Let $n$ be the length of the row.
Claim:
$1)$. if $n$ is even and $A$ begins, than $A$ wins.
$2)$. if $n$ is odd and $B$ begins, than $A$ wins.

Note that $1)$ is enough for us for the problem, but we will prove both $1$ and $2$ simultaneously by induction on $n$.

The base cases $n=1,2,3$ are trivial. Suppose now the claim holds for $1,2,...,n-1$ and let's prove it for $n$.
If $n$ is even, the row is of the form $1,0,1,0,1,0,....,1,0$ and we may take the last pair of $(1,0)$ and make it a $1$. By induction hypothesis, since now it is $B$'s turn, $A$ wins.
If $n$ is odd and $B$ begins, the row is of the form $1,0,1,0,1,0,....,1,0,1$.

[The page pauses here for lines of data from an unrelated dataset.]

(** * mystic: differential evolution solvers and collapse detectors

  A shallow embedding of [mystic/differential_evolution.py] and
  [mystic/collapse.py], with the properties of the specification that
  concern them.

  Python floats are kept abstract: a type [num] with the comparisons and
  the few operations the code applies to them.  Python lists updated in
  place are functional lists; a slice copy [v[:]] is the list itself.
  An exception is a [Raise] result. *)

From Stdlib Require Import ZArith.
From Stdlib Require DecimalString DecimalZ.
From stdpp Require Import gmap strings list fin_maps.

Local Open Scope Z_scope.
Local Open Scope nat_scope.

(** ** Exceptions *)

Inductive exn := IndexError | TypeError | ValueError | AttributeError | SyntaxError.

Inductive result (A : Type) :=
| Ok (a : A)
| Raise (e : exn).
Arguments Ok {A} a.
Arguments Raise {A} e.

#[global] Instance result_ret : MRet result := λ A a, Ok a.
#[global] Instance result_bind : MBind result := λ A B f m,
match m with Ok a => f a | Raise e => Raise e end.

(** [for candidate in cands: body] over an explicit state. *)
Fixpoint for_each {S : Type} (cands : list nat) (body : nat → S → result S)
  (s : S) : result S :=
match cands with
| [] => Ok s
| c :: cands' => s' ← body c s; for_each cands' body s'
end.

(** [l[i]], raising [IndexError] out of range. *)
Definition getitem {A} (l : list A) (i : nat) : result A :=
match l !! i with Some a => Ok a | None => Raise IndexError end.

(** [l[i] = a], raising [IndexError] out of range. *)
Definition setitem {A} (l : list A) (i : nat) (a : A) : result (list A) :=
match l !! i with Some _ => Ok (<[i:=a]> l) | None => Raise IndexError end.

(** ** The differential evolution solvers *)

Module DE.
Section Solver.

Context {num rng : Type}.
(** [<] on floats; [0.0], [1.0E20] and [numpy.inf]. *)
Variable ltb : num → num → bool.
Variables zero huge inf : num.

Local Abbreviation vec := (list num).

(** The solver object: the members of [AbstractSolver] that [Solve]
    reads or writes, and [genealogy], [scale], [probability] of
    [DifferentialEvolutionSolver.__init__]. *)
Record Solver := mkSolver {
  nDim : nat;
  nPop : nat;
  population : list vec;
  popEnergy : list num;
  bestSolution : vec;
  bestEnergy : num;
  trialSolution : vec;
  genealogy : list (list vec);
  energy_history : list num;
  generations : nat;
  _maxiter : option Z;
  _maxfun : option Z;
  _useStrictRange : bool;
  _strictMin : vec;
  _strictMax : vec;
  _EARLYEXIT : bool;
  probability : num;
  scale : num
}.

Definition set_population (v : list vec) (s : Solver) : Solver :=
  mkSolver (nDim s) (nPop s) v (popEnergy s) (bestSolution s) (bestEnergy s)
    (trialSolution s) (genealogy s) (energy_history s) (generations s)
    (_maxiter s) (_maxfun s) (_useStrictRange s) (_strictMin s) (_strictMax s)
    (_EARLYEXIT s) (probability s) (scale s).
Definition set_popEnergy (v : list num) (s : Solver) : Solver :=
  mkSolver (nDim s) (nPop s) (population s) v (bestSolution s) (bestEnergy s)
    (trialSolution s) (genealogy s) (energy_history s) (generations s)
    (_maxiter s) (_maxfun s) (_useStrictRange s) (_strictMin s) (_strictMax s)
    (_EARLYEXIT s) (probability s) (scale s).
Definition set_bestSolution (v : vec) (s : Solver) : Solver :=
  mkSolver (nDim s) (nPop s) (population s) (popEnergy s) v (bestEnergy s)
    (trialSolution s) (genealogy s) (energy_history s) (generations s)
    (_maxiter s) (_maxfun s) (_useStrictRange s) (_strictMin s) (_strictMax s)
    (_EARLYEXIT s) (probability s) (scale s).
Definition set_bestEnergy (v : num) (s : Solver) : Solver :=
  mkSolver (nDim s) (nPop s) (population s) (popEnergy s) (bestSolution s) v
    (trialSolution s) (genealogy s) (energy_history s) (generations s)
    (_maxiter s) (_maxfun s) (_useStrictRange s) (_strictMin s) (_strictMax s)
    (_EARLYEXIT s) (probability s) (scale s).
Definition set_trialSolution (v : vec) (s : Solver) : Solver :=
  mkSolver (nDim s) (nPop s) (population s) (popEnergy s) (bestSolution s)
    (bestEnergy s) v (genealogy s) (energy_history s) (generations s)
    (_maxiter s) (_maxfun s) (_useStrictRange s) (_strictMin s) (_strictMax s)
    (_EARLYEXIT s) (probability s) (scale s).
Definition set_genealogy (v : list (list vec)) (s : Solver) : Solver :=
  mkSolver (nDim s) (nPop s) (population s) (popEnergy s) (bestSolution s)
    (bestEnergy s) (trialSolution s) v (energy_history s) (generations s)
    (_maxiter s) (_maxfun s) (_useStrictRange s) (_strictMin s) (_strictMax s)
    (_EARLYEXIT s) (probability s) (scale s).
Definition set_energy_history (v : list num) (s : Solver) : Solver :=
  mkSolver (nDim s) (nPop s) (population s) (popEnergy s) (bestSolution s)
    (bestEnergy s) (trialSolution s) (genealogy s) v (generations s)
    (_maxiter s) (_maxfun s) (_useStrictRange s) (_strictMin s) (_strictMax s)
    (_EARLYEXIT s) (probability s) (scale s).
Definition set_generations (v : nat) (s : Solver) : Solver :=
  mkSolver (nDim s) (nPop s) (population s) (popEnergy s) (bestSolution s)
    (bestEnergy s) (trialSolution s) (genealogy s) (energy_history s) v
    (_maxiter s) (_maxfun s) (_useStrictRange s) (_strictMin s) (_strictMax s)
    (_EARLYEXIT s) (probability s) (scale s).
Definition set_limits (mi mf : option Z) (s : Solver) : Solver :=
  mkSolver (nDim s) (nPop s) (population s) (popEnergy s) (bestSolution s)
    (bestEnergy s) (trialSolution s) (genealogy s) (energy_history s)
    (generations s) mi mf (_useStrictRange s) (_strictMin s) (_strictMax s)
    (_EARLYEXIT s) (probability s) (scale s).
Definition set_EARLYEXIT (v : bool) (s : Solver) : Solver :=
  mkSolver (nDim s) (nPop s) (population s) (popEnergy s) (bestSolution s)
    (bestEnergy s) (trialSolution s) (genealogy s) (energy_history s)
    (generations s) (_maxiter s) (_maxfun s) (_useStrictRange s)
    (_strictMin s) (_strictMax s) v (probability s) (scale s).
Definition set_mutation (cr f : num) (s : Solver) : Solver :=
  mkSolver (nDim s) (nPop s) (population s) (popEnergy s) (bestSolution s)
    (bestEnergy s) (trialSolution s) (genealogy s) (energy_history s)
    (generations s) (_maxiter s) (_maxfun s) (_useStrictRange s)
    (_strictMin s) (_strictMax s) (_EARLYEXIT s) cr f.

Player $B$ might pick a pair of the form $(1,0)$ or a pair of the form $(0,1)$, and replace this pair with a $0$ or a $1$. Note that doesn't matter what pair he chose to replace, there is either a $1$ right before it or a $1$ right after it: there is a $1$ after each pair of the form $(1,0)$ and there is a $1$ before each pair of the form $(0,1)$. Therefore the two numbers $B$ chose to replace are part of $3$ consecutive numbers in the row, which are $1,0,1$ (and $B$ chose either the first two or the last two of those three). Doesn't matter what $B$ did, we can make the $1,0,1$ that $B$ chose his pair from a $1$. For example, if $B$ chose the first two and made them a $0$, the $1,0,1$ became a $0,1$, which $A$ can make a $1$ from. Therefore, after $A$'s second turn, the difference from the original row is that a $1,0,1$ was replaced by a $1$. Now, since it is $B$'s turn now, by induction hypothesis $A$ wins.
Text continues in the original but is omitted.